Crossing the line, Germany’s celebrations marked a turning point. From a team hit with a 12-point penalty earlier this season to event winners in Geneva, their reversal has been dramatic. Slingsby’s Aussies settled for second, while the Swiss completed the podium with third, a result that still displayed their growing consistency this season.

How the Lines Moved

Pre-event, the book leaned heavily toward the BONDS Flying Roos at 4.00, followed by Emirates GBR and the Black Foils. The Germans sat far adrift, well into double digits. Race 4’s win forced a market correction; their odds shortened immediately, though few still saw them going all the way.

Head-to-head spreads carried their own stories. The Swiss were marked as slight favorites over the Italians (1.72 vs 2.10), and Schneiter’s runner-up finish in Race 5 landed right on that price line. Los Gallos, drifting mid-market at 9.52 to take a race, rewarded value hunters with their Fleet Race 5 win.

By the time the Final rolled around, live odds swung back toward the Aussies, reflecting their experience and history of closing on Sundays. But the Germans’ composure at the start flipped that narrative. More recent momentum proved to be more telling than overall team reputation, a reminder that in SailGP, odds can swing just as fast as conditions.

Final Standings – Rolex Switzerland Sail Grand Prix Geneva 2025

  1. Germany SailGP Team Presented by Deutsche Bank – Event Winners
  2. BONDS Flying Roos SailGP Team (Australia)
  3. Switzerland SailGP Team
  4. Emirates Great Britain SailGP Team
  5. Los Gallos SailGP Team (Spain)
  6. ROCKWOOL Racing SailGP Team (Denmark)
  7. France SailGP Team
  8. Black Foils SailGP Team (New Zealand)
  9. NorthStar RacingSailGP Team (Canada)
  10. United States SailGP Team
  11. Red Bull Italy SailGP Team
  12. Mubadala BrazilSailGP Team

Takeaway from Geneva

The Rolex Switzerland Sail Grand Prix was always going to be a landmark, Switzerland’s first time hosting SailGP. Even in unfamiliar territory, not many would have predicted Germany would own the spotlight and the pre-race markets showed that. Heil’s precision at the wheel and the crew’s calm execution turned them from long-priced outsiders into headline winners in just two events.

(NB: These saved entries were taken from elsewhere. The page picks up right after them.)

Definition set_deferred (d : option nat) (head_only flag : bool) : Conn -> Conn :=
  on_att (fun a => mkAttached d head_only flag (ws_upgrade a) (saved_req a) (is_ws a) (sse_channel a) (is_sse a)
                     (sse_headers_sent a) (mapped_file a) (mapped_total a) (streamed_file a)
                     (streamed_headers_sent a) (streamed_delivered a)).
Definition set_ws (h : option nat) (req : option RequestView) (flag : bool) : Conn -> Conn :=
  on_att (fun a => mkAttached (deferred_response a) (deferred_head_only a) (is_deferred a) h req flag (sse_channel a) (is_sse a)
                     (sse_headers_sent a) (mapped_file a) (mapped_total a) (streamed_file a)
                     (streamed_headers_sent a) (streamed_delivered a)).
Definition set_sse (ch : option nat) (flag sent : bool) : Conn -> Conn :=
  on_att (fun a => mkAttached (deferred_response a) (deferred_head_only a) (is_deferred a) (ws_upgrade a) (saved_req a) (is_ws a)
                     ch flag sent (mapped_file a) (mapped_total a) (streamed_file a)
                     (streamed_headers_sent a) (streamed_delivered a)).
Definition set_mapped (m : option nat) (total : nat) : Conn -> Conn :=
  on_att (fun a => mkAttached (deferred_response a) (deferred_head_only a) (is_deferred a) (ws_upgrade a) (saved_req a) (is_ws a)
                     (sse_channel a) (is_sse a) (sse_headers_sent a) m total (streamed_file a)
                     (streamed_headers_sent a) (streamed_delivered a)).
Definition set_streamed (m : option nat) (sent : bool) (delivered : nat) : Conn -> Conn :=
  on_att (fun a => mkAttached (deferred_response a) (deferred_head_only a) (is_deferred a) (ws_upgrade a) (saved_req a) (is_ws a)
                     (sse_channel a) (is_sse a) (sse_headers_sent a) (mapped_file a) (mapped_total a) m sent delivered).

Definition set_upload_body (u : option UploadBodyState) : Conn -> Conn :=
  on_up (fun p => mkUploading u (upload_content_length p) (upload_received p) (upload_chunk_remaining p) (upload_chunk_count p)
                    (upload_trailer_lines p) (upload_trailer_bytes p) (upload_line p) (upload_chunk_phase p)).
Definition set_upload_received (n : Z) : Conn -> Conn :=
  on_up (fun p => mkUploading (upload_body p) (upload_content_length p) n (upload_chunk_remaining p) (upload_chunk_count p)
                    (upload_trailer_lines p) (upload_trailer_bytes p) (upload_line p) (upload_chunk_phase p)).
Definition set_upload_chunk (remaining : Z) (count : nat) (phase : Http1UploadChunkPhase) : Conn -> Conn :=
  on_up (fun p => mkUploading (upload_body p) (upload_content_length p) (upload_received p) remaining count
                    (upload_trailer_lines p) (upload_trailer_bytes p) (upload_line p) phase).
Definition set_upload_trailer (lines nbytes : nat) : Conn -> Conn :=
  on_up (fun p => mkUploading (upload_body p) (upload_content_length p) (upload_received p) (upload_chunk_remaining p)
                    (upload_chunk_count p) lines nbytes (upload_line p) (upload_chunk_phase p)).
Definition set_upload_line (l : bytes) : Conn -> Conn :=
  on_up (fun p => mkUploading (upload_body p) (upload_content_length p) (upload_received p) (upload_chunk_remaining p)
                    (upload_chunk_count p) (upload_trailer_lines p) (upload_trailer_bytes p) l (upload_chunk_phase p)).

(** The members of an upload that ends: body, storage, length, line and phase. *)
Definition drop_upload : Conn -> Conn :=
  on_up (fun p => mkUploading None None (upload_received p) (upload_chunk_remaining p) (upload_chunk_count p)
                    (upload_trailer_lines p) (upload_trailer_bytes p) [] upload_done).
(* ===== verification/HttpServer.v ===== *)
(** * The HTTP/1 server serves the requests it is sent

    Theorems on the connection of [HttpConn]. [BufferOk]: the receive buffer is a queue
    of bytes. [ChunkWait]: the chunked decoder may stop and go on as bytes arrive.
    [PartsTotal]: the parts of a request are always read. [Client]: a client that sends
    acceptable requests, the completions that may happen to its connection, and the
    invariant that relates the two: each of the requests reaches the application once
    and in order and exactly its answers are written, and no completion gets the
    connection stuck ([good_requests_served]; [HttpAuthentic] states it for requests
    described by what their headers say). [ServerProps]: a server, two requests and a
    run of the connection, for the witnesses. *)

From Stdlib Require Import ZArith Lia Strings.Byte String.
From stdpp Require Import base tactics option numbers list.
From S2P Require Import Prelude.
From S2P Require Import Codec.
From S2P Require Import Http1.
From S2P Require Import HttpBody.
From S2P Require Import HttpTypes.
From S2P Require Import HttpMessage.
From S2P Require Import HttpServe.
From S2P Require Import HttpUpload.
From S2P Require Import Router.
From S2P Require Import HttpConn.

(** ** The receive buffer is a queue of bytes *)

Module BufferOk.
Import Buffer.

Definition wf (b : PartialBuf) : Prop := (pos b <= length (buf b))%nat.

Lemma wf_clear : wf clear.
Proof. unfold wf. done. Qed.

Lemma view_size b : length (view b) = size b.
Proof. apply length_drop. Qed.

Lemma empty_view b : empty b = true <-> view b = [].
Proof.
  unfold empty, view. rewrite Nat.leb_le. split; [by apply drop_ge|].
  intros H%(f_equal length). rewrite length_drop in H. simpl in H. lia.
Qed.

Lemma empty_false b : view b <> [] -> empty b = false.
Proof. intros H. destruct (empty b) eqn:E; [|done]. by apply empty_view in E. Qed.

Lemma append_ok s b : wf b -> wf (append s b) /\ view (append s b) = view b ++ s.
Proof.
  unfold wf, view. cbn. intros H. split; [rewrite length_app; lia|]. by rewrite drop_app_le.
Qed.

Lemma buffer_consume n b : wf (consume n b) /\ view (consume n b) = drop n (view b).
Proof.
  unfold consume, view. rewrite drop_drop. destruct (Nat.leb_spec (length (buf b)) (pos b + n)) as [H|H].
  - split; [apply wf_clear|]. by rewrite (drop_ge (buf b)) by done.
  - split; [unfold wf; cbn; lia|done].
Qed.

The Aussies remain a benchmark of consistency, finishing second here and holding their season lead on 76 points, just ahead of Emirates GBR on 75 and the Black Foils on 73.

Los Gallos sit fourth on 70 and still in the hunt for Abu Dhabi. For Les Bleus, another mid-fleet finish leaves their hopes fading, while the Swiss can take pride in another Final, showing they now belong in the upper tier.

Geneva highlighted the danger of ignoring long shots. Germany Deutsche Bank’s outright price pre-event looked untouchable, yet two fleet podiums and a Final masterclass flipped that script. The Spanish race win at 9.52 was more proof. The board rewarded those willing to back more current form.

As the 2025 SailGP Season heads to Cádiz, the ‘Big Four’ (the Aussies, GBR, the Black Foils, and Los Gallos) remain the favorites for the $2 million prize. But Geneva proved that new names can rewrite the market, and Germany’s win guarantees the road to Abu Dhabi has more intrigue than ever.